__What is required__.
Report all lines below with the word "subst".

──────── Material for this exercise ────────

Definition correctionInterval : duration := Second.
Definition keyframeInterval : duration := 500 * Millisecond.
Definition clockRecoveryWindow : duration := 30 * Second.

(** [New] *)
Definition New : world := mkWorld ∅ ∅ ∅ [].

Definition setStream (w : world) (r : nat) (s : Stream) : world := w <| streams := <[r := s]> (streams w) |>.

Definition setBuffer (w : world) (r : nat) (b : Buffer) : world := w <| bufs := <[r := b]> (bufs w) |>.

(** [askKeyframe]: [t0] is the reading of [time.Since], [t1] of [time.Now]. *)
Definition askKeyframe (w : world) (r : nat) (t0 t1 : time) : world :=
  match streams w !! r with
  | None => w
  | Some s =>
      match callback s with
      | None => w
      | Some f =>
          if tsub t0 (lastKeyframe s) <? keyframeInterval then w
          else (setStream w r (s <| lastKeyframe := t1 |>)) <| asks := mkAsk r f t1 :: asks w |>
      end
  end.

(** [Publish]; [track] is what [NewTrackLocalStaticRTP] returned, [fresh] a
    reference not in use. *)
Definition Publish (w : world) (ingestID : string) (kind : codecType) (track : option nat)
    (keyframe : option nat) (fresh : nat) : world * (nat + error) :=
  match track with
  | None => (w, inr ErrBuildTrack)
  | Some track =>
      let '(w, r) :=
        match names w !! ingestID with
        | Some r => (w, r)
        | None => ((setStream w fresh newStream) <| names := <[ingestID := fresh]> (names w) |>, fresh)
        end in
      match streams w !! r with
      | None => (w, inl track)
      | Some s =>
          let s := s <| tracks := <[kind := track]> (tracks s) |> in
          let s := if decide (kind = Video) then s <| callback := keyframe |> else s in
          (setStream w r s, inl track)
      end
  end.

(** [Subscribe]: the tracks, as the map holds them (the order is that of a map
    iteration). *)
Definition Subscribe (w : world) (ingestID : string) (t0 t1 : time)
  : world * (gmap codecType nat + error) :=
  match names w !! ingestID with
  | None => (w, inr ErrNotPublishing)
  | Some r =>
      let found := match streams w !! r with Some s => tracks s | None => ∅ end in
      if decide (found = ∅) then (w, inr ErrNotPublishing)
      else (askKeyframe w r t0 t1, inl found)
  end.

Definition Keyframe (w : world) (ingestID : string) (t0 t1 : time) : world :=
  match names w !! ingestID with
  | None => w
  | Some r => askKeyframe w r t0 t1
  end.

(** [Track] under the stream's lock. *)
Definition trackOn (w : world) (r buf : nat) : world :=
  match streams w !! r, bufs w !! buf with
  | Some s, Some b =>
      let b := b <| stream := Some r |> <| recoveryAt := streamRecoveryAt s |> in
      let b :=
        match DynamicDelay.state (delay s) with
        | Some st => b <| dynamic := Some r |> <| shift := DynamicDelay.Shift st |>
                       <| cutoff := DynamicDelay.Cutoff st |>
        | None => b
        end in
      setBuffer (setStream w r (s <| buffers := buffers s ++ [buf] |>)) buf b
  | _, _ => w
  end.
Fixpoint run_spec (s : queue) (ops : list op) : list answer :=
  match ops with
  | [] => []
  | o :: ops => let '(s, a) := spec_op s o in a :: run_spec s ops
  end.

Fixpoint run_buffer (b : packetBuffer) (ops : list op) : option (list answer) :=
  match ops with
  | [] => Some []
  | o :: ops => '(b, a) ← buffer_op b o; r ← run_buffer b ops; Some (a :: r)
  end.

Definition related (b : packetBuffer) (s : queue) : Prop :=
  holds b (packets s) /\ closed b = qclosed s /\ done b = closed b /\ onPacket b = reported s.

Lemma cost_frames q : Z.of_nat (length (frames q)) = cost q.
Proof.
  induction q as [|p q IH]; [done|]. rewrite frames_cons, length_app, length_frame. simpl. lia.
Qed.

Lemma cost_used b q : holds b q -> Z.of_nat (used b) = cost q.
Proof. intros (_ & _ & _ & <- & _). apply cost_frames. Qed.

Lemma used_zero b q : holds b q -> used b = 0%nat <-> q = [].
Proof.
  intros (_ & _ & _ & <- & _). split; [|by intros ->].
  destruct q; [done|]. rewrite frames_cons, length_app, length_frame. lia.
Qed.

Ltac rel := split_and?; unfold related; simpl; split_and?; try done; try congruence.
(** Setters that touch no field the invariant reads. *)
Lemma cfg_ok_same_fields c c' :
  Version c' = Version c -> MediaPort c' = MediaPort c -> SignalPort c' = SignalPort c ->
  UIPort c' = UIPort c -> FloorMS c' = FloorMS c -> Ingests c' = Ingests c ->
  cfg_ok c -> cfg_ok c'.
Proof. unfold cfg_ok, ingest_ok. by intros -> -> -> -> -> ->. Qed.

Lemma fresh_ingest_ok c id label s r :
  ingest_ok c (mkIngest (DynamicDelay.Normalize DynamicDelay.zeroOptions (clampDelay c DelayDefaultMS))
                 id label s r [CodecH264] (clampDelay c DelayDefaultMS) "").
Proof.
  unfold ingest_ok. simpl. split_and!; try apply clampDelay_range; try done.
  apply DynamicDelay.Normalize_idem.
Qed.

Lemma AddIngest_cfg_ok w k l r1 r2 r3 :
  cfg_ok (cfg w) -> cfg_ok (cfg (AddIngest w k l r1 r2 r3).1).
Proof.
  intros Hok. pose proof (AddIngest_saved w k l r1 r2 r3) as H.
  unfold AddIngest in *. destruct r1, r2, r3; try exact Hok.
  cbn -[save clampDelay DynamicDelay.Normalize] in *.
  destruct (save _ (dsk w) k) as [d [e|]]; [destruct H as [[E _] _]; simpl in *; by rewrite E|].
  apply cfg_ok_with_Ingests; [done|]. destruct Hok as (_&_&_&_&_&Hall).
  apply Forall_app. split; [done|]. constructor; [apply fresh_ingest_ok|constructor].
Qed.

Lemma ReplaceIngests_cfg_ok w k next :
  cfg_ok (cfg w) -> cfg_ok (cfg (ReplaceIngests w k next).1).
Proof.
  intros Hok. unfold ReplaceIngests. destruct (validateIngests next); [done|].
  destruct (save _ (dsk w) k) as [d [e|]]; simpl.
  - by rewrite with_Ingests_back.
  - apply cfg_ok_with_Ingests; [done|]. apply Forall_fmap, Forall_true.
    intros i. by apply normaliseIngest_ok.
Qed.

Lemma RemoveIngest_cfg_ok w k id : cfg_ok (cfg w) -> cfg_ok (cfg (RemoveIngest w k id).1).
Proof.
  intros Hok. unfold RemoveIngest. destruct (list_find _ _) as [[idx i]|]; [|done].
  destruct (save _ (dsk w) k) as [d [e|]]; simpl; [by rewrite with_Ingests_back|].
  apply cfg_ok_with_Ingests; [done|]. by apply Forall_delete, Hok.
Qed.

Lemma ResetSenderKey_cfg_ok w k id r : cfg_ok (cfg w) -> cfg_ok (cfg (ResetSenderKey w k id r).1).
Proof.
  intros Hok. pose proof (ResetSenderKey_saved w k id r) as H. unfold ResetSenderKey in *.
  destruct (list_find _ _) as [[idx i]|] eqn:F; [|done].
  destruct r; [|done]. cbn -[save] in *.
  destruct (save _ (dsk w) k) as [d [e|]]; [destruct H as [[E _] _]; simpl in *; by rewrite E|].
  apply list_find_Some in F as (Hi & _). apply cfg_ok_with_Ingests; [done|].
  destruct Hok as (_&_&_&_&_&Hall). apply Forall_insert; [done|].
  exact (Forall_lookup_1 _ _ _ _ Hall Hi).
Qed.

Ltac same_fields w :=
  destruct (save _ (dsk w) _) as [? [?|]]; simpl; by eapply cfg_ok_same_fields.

────────
──────── Material for this exercise ────────

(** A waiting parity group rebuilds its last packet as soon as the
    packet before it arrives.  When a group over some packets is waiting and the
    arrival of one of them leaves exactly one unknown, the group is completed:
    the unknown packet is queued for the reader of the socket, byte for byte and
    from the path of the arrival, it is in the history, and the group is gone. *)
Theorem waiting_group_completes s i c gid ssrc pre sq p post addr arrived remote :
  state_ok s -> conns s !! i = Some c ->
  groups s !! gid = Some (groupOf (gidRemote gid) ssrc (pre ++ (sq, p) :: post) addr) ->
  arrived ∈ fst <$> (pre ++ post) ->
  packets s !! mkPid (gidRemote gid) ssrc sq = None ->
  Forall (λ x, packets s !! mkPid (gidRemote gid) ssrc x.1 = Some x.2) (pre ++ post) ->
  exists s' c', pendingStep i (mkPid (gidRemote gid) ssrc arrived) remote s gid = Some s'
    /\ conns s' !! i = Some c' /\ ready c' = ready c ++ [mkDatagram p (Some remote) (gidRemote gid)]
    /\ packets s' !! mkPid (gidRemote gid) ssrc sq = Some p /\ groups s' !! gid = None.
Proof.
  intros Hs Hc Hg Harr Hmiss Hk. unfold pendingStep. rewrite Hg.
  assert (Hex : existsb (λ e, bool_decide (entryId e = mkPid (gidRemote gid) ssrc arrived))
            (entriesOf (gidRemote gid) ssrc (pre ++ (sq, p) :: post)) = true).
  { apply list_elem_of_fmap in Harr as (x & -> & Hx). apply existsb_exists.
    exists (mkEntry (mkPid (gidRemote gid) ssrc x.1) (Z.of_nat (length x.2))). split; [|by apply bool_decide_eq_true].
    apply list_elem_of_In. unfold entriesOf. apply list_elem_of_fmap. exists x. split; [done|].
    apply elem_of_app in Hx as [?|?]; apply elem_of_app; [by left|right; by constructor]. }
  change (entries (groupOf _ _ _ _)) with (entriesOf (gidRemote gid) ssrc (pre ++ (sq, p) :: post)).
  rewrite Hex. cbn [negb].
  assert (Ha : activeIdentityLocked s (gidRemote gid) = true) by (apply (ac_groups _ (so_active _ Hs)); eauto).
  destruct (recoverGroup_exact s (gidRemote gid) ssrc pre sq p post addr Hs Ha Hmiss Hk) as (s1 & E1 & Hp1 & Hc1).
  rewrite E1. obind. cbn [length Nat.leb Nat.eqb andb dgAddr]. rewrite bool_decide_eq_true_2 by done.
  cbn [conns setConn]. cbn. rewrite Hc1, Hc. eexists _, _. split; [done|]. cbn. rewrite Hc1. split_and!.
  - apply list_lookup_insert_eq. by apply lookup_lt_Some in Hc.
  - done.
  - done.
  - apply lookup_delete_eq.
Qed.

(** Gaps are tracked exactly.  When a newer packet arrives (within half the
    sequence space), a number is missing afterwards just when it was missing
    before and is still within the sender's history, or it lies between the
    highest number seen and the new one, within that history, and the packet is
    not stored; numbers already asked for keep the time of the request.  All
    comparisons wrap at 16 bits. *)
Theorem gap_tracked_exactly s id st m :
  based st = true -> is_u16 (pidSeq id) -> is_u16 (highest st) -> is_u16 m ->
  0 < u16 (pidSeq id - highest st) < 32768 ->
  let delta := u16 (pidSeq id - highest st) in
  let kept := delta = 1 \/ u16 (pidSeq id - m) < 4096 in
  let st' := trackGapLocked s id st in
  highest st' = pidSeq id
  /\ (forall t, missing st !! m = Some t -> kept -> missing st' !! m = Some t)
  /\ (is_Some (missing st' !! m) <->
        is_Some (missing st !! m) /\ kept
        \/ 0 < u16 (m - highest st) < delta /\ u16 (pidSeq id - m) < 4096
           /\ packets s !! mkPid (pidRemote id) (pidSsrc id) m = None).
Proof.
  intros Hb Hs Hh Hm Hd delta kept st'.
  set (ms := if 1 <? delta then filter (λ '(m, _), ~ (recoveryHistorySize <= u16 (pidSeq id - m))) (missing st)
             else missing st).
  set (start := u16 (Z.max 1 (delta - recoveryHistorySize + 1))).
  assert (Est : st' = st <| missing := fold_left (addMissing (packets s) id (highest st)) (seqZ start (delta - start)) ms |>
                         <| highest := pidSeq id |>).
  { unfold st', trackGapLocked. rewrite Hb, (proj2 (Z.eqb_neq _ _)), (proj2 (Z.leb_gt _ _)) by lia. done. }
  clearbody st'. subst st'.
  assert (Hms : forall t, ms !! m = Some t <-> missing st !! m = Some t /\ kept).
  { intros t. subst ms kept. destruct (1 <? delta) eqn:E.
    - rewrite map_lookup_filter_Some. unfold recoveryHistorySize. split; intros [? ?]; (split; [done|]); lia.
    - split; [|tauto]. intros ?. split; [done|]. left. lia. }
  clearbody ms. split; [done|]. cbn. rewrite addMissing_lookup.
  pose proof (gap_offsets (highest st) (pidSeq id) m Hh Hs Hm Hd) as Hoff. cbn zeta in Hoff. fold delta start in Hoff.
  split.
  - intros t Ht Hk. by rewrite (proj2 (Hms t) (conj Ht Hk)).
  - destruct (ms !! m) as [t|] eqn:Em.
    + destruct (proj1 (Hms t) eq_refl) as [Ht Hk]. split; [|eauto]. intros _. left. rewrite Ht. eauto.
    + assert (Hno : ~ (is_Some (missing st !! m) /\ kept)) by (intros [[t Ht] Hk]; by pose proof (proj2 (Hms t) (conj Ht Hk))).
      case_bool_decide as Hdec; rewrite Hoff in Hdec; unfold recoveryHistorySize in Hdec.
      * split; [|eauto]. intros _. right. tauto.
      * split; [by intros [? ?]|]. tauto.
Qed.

────────

__Output of the exercise__.
  clearbody st'. subst st'.
  { intros t. subst ms kept. destruct (1 <? delta) eqn:E.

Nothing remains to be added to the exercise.